Thinking about it, I think it comes down to the fact that I have a feeling that guys would be more likely to be confrontational or judgmental. If I AM someplace like a supermarket with guys around, I keep a close eye on them to see how they react. I think a small part of me is on constant alert for the cry of "Hey, that's a guy in a dress!"

This all came to me when I was out because for the first time all three of the sales clerks I dealt with while shopping were men. I realized that I was more nervous at the checkout then usual and finally pinned the reason down.

The first one was at the MAC cosmetic counter in a Macy's store. He was a young guy who actually chatted with me for a moment and was very pleasant. The second was a checkout clerk at a pharmacy. He didn't treat me any differently than I would expect him to have if I hadn't been dressed, and even wished me a nice day as I left.

Finally, the cashier in the express lane of a supermarket. Same deal. No reaction different than any I'd seen by a woman. So maybe now I'll 'get over' my feeling of unease around guys a bit? I still don't think I'll be walking through any construction sites soon, but maybe it is one more concern that I can put to rest.

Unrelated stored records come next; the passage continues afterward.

(** * django-vite: manifest resolution and tag composition

    A shallow embedding of [django_vite/core/asset_loader.py].

    Python values are read at the types the source annotates them with.
    Exceptions are values of [exn] carried by [result]; the recursive CSS walk
    takes a fuel argument, and running out of fuel stands for the unbounded
    recursion of the Python function.  The host framework, the HTTP and JSON
    libraries and the tag generator module are collaborators of the file:
    the pure ones are fields of the class [Host], the ones that depend on the
    machine's state (network, file system) are fields of [World]. *)

From Stdlib Require Import ZArith.
From stdpp Require Import gmap strings list fin_maps pretty.

Open Scope string_scope.
Open Scope list_scope.

(** ** Python strings *)

(** [motif in path] on two [str]. *)
Fixpoint str_contains (motif s : string) : bool :=
  String.prefix motif s ||
  match s with
  | EmptyString => false
  | String _ s' => str_contains motif s'
  end.

(** [s.endswith(suffix)]. *)
Fixpoint endswith (s suffix : string) : bool :=
  String.eqb s suffix ||
  match s with
  | EmptyString => false
  | String _ s' => endswith s' suffix
  end.

(** [s.startswith(prefix)]. *)
Definition startswith (s prefix : string) : bool := String.prefix prefix s.

(** [sep.join(l)]. *)
Definition join (sep : string) (l : list string) : string := String.concat sep l.

(** The line feed and the double quote, as strings of one character. *)
Definition newline : string := String (Ascii.ascii_of_nat 10) EmptyString.
Definition dquote : string := String (Ascii.ascii_of_nat 34) EmptyString.

(** ** Python dictionaries whose order shows: keyword arguments, attributes *)

(** [d[k] = v] on an insertion-ordered dict: an existing key keeps its place. *)
Fixpoint dict_set {V} (k : string) (v : V) (d : list (string * V)) : list (string * V) :=
  match d with
  | [] => [(k, v)]
  | (k', v') :: d' => if String.eqb k' k then (k, v) :: d' else (k', v') :: dict_set k v d'
  end.

(** [d[k]], when [k in d]. *)
Fixpoint dict_get {V} (k : string) (d : list (string * V)) : option V :=
  match d with
  | [] => None
  | (k', v') :: d' => if String.eqb k' k then Some v' else dict_get k d'
  end.

Definition attrs := list (string * string).

(** The dict display that unpacks [d], then [kwargs]: later keys override. *)
Definition dict_update (d kwargs : attrs) : attrs :=
  foldl (fun acc kv => dict_set kv.1 kv.2 acc) d kwargs.

(** ** Exceptions *)

Inductive exn :=
  | DjangoViteManifestError (msg : string)
  | DjangoViteAssetNotFoundError (msg : string)
  | DjangoViteConfigNotFoundError (msg : string)
  | PyException (cls msg : string).

(** [str(error)]. *)
Definition exn_str (e : exn) : string :=
  match e with
  | DjangoViteManifestError m => m
  | DjangoViteAssetNotFoundError m => m
  | DjangoViteConfigNotFoundError m => m
  | PyException _ m => m
  end.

BTW: Had a great day out. All day shopping and driving in a crowded city, wearing a short skirt, V-neck blouse (with cleavage, I finally got it to work right!) pantyhose and a bit of jewelry. Not a single negative reaction all day. Just what I needed to regain some confidence after not being out for a few months!

Eryn
10-11-2011, 11:32 PM
In a retail or restaurant situation I don't think that there is anything to worry about. The men in that situation wouldn't risk their job by offending you. Now if it is a masculine-oriented business I may be wrong, but I don't often have the urge to buy auto parts or get my machine work done en femme.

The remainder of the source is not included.